Imagine a scenario in which there are five orders placed, but one person leaves early, so the waiter only needs to distribute among four present guests (but still has five drinks, or forgets how many drinks remain). That changes the entire combinatorial framework, because the number of guests might not match the number of drinks. You’d have to adjust the sample space to account for the mismatch:
If the waiter is forced to leave out one drink or give a single person two drinks, the sample space would be quite different from the simple “2 coffee, 3 tea for 5 people” scenario.
The combinatorial count and probabilities need to be recalculated carefully, or the question itself might no longer be well-defined in the same sense (“correct drink for each person” might not be possible if there are more beverages than people).
A subtle pitfall is failing to update the problem assumptions when real-world constraints (like the number of people at the table vs. the number of drinks) change.
How can we adapt the logic if some people ordered the same beverage, but with different variations (for example, two people order cappuccino, one orders latte, and two order tea)?
In a real restaurant, “coffee” might not be a single type—someone might order decaf, another might order espresso, etc. If we treat each variation as distinct (cappuccino, latte, decaf, espresso, green tea, black tea, etc.), then we need to incorporate those distinctions in counting:
If each coffee type and tea type is truly distinct, we expand our sample space to permutations of five unique items (a cappuccino, a latte, etc.).
If some items are identical or partially identical, it introduces partial interchangeability in the counting. For instance, two cappuccinos are identical to one another but distinct from a latte. The logic can get intricate because we might have partial lumps of identical items.
A common pitfall is to oversimplify “coffee vs. tea” when in fact the problem might involve more nuanced real-world distinctions.
If a large number of people each order coffee or tea with some probability p, how would we estimate the probability that k people get the correct drink?
When the number of people n becomes large, it can be computationally expensive to do an exact combinatorial calculation for every distribution. Instead, you might use approaches like:
The Binomial distribution approach if you imagine each person has a probability p of having ordered coffee and the waiter randomly assigns coffee with probability p.
A normal approximation to the binomial for large n to estimate the probability that exactly k matches occur.

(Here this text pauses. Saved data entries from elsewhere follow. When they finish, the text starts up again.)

(* ===== verification/Unlock.v ===== *)
(** * Registration, unlocking and the life of a session
    ([crates/umbrella-client/src/keystore/distributed_identity_client.rs], [lifecycle.rs])

    Registration derives the pseudonyms of an account with a threshold OPRF; unlocking collects
    three shares from five servers, interpolates the secret and derives the session keys; the
    session is wiped by events of the platform.  The scalar field of the curve, the servers and
    the random values are parameters; the OPRF is the interface [OprfOps] of the lookup. *)
From Stdlib Require Import Field.
From S2P Require Import Prelude Bytes OprfRequest ThresholdIdentity DiscoveryBudget DiscoveryWire DiscoveryLookup ClientError.
Local Open Scope string_scope.
Local Open Scope list_scope.
Local Open Scope Z_scope.

Module Unlock.
Module TI := ThresholdIdentity.
Module DL := DiscoveryLookup.

(** The texts of the [Network] errors of this component. *)
Inductive NetworkReason := FewServers | FewOprfServers (got : Z) | InvalidServerId | Transport (what : string).
Definition Error := ClientError NetworkReason.

(** ** The scalar field of curve25519-dalek *)
Class ScalarField := {
  Scalar : Type; s0 : Scalar; s1 : Scalar;
  sadd : Scalar -> Scalar -> Scalar; smul : Scalar -> Scalar -> Scalar; ssub : Scalar -> Scalar -> Scalar;
  sopp : Scalar -> Scalar; sinv : Scalar -> Scalar;
  from_u64 : Z -> Scalar; from_bytes_mod_order : list byte -> Scalar; to_bytes : Scalar -> list byte
}.
(** It is a field in which the five server numbers are distinct and not zero, with a canonical
    encoding. *)
Class ScalarFieldLaws `{ScalarField} : Prop := {
  scalar_field : field_theory s0 s1 sadd smul ssub sopp (fun x y => smul x (sinv y)) sinv eq;
  server_numbers : forall i j, 0 <= i <= 5 -> 0 <= j <= 5 -> from_u64 i = from_u64 j -> i = j;
  from_u64_0 : from_u64 0 = s0;
  scalar_roundtrip : forall x, from_bytes_mod_order (to_bytes x) = x
}.

(** ** Interpolation *)
Section Lagrange.
Context `{ScalarField}.
(** The inner loop: numerator and denominator of one coefficient. *)
Definition lambda_step (x_i : Z) (nd : Scalar * Scalar) (x_j : Z) : Scalar * Scalar :=
  if x_j =? x_i then nd else (smul nd.1 (from_u64 x_j), smul nd.2 (ssub (from_u64 x_j) (from_u64 x_i))).
Definition lambda (xs : list Z) (x_i : Z) : Scalar :=
  let '(num, den) := foldl (lambda_step x_i) (s1, s1) xs in smul num (sinv den).
Definition lagrange_combine_shares (shares : list (Z * list byte)) : list byte :=
  let scalars := (fun s => (s.1, from_bytes_mod_order s.2)) <$> shares in
  to_bytes (foldl (fun acc s => sadd acc (smul s.2 (lambda (fst <$> scalars) s.1))) s0 scalars).
(** ** The mock clusters *)
Definition mock_combined : list byte := lagrange_combine_shares [(1, replicate 32 Byte.x11); (2, replicate 32 Byte.x22); (3, replicate 32 Byte.x33)].
Definition mock_share (id : Z) : list byte :=
  replicate 32 (match id with 1 => Byte.x11 | 2 => Byte.x22 | 3 => Byte.x33 | 4 => Byte.x44 | _ => Byte.x55 end).
Lemma mock_shares_answer root id anon pr t : id ∈ all_servers ->
  mock_unwrap_share (mock_shares root) id anon pr t = if bool_decide (root = pr) then Ok (mock_share id) else Err WrongPin.
Proof. intros Hid. apply in_all in Hid. destruct Hid as [->|[->|[->|[->| ->]]]]; reflexivity. Qed.
Lemma mock_unlock root pin b dr t pr :
  len (per_server_anonymous_ids b) = 5 -> TI.derive_pin_root pin (account_local_salt b) = Ok pr ->
  unlock_with_pin pin b dr t (mock_unwrap_share (mock_shares root)) =
  if bool_decide (root = pr) then session_from b pr mock_combined dr t else Err WrongPin.
Proof.
  intros Hl Hp.
  assert (Hid : forall id, id ∈ all_servers -> exists anon, per_server_anonymous_ids b !! Z.to_nat (id - 1) = Some anon).
  { intros id Hid. apply lookup_lt_is_Some_2. apply in_all in Hid. unfold len in Hl. lia. }
  case_bool_decide as Hr.
  - assert (Hans : forall id, id ∈ all_servers -> answers (mock_unwrap_share (mock_shares root)) (per_server_anonymous_ids b) pr t id = Some (mock_share id)).
    { intros id Hin. destruct (Hid id Hin) as [anon Ha]. unfold answers. by rewrite Ha, mock_shares_answer, bool_decide_true. }
    rewrite (unlock_reachable _ _ _ _ _ pr Hp).
    + rewrite (shares_of_all _ _ _ _ mock_share) by done. reflexivity.
    + apply Forall_forall. intros id Hin. destruct (Hid id Hin) as [anon Ha]. exists anon. rewrite mock_shares_answer, bool_decide_true by done. done.
  - unfold unlock_with_pin. rewrite Hp. cbn [crypto rmap_err rbind]. unfold all_servers.
    assert (H1 : 1 ∈ all_servers) by (by apply all_in). destruct (Hid 1 H1) as [anon Ha].
    rewrite (collect_refused _ _ _ _ _ _ _ anon); [done|done|done|]. by rewrite mock_shares_answer, bool_decide_false.
Qed.
Lemma finalize_positions_spec rs i cs es sts labels :
  OprfClient.quorum config (map fst rs) -> blinded_as cs es sts ->
  (forall r, List.In r rs -> forall j, (j < size es)%N ->
     evaluate (blinded (nth no_entry es j)) (share_of coeffs r.1)
       = Good (evaluation (nth no_answer (answers_of r.2) (i + j)))) ->
  finalize_positions rs config i sts cs labels = Good (labels ++ map label cs).
Proof.
move=> q; elim: cs es sts i labels => [|c cs IH] [|e es] [|s sts] // i labels /=; first by rewrite cats0.
move=> [[ok [m [r [r' [vb be]]]]] bas] H.
have m0 := voprf_nonzero vb.
have -> : partials_at i rs = Good [seq (j, compress (share_of coeffs j *: m)) | j <- map fst rs].
  by apply: partials_point => // x xin; have /= := H x xin 0%N isT; rewrite be addn0.
have := OprfClient.quorum_label sha512 voprf_correct voprf_nonzero decompressK deserializeK small_scalars config_valid enough
  secret_nonzero q vb.
rewrite /OprfClient.contact_finalize; case: (threshold_combine _ _ _ _) => // combined fin.
rewrite ok /= fin -cat_rcons; apply: IH bas _ => x xin j lt.
by have /= := H x xin j.+1 lt; rewrite addnS.
Qed.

These approximations rely on independence assumptions: each person’s assignment is decided independently (with some probability of coffee vs. tea). If the total coffee count is constrained to exactly x, you might use a hypergeometric or a more specialized combinatorial approach. The big pitfall in large-scale scenarios is ignoring constraints or correlation in random assignments, leading to over- or under-estimates.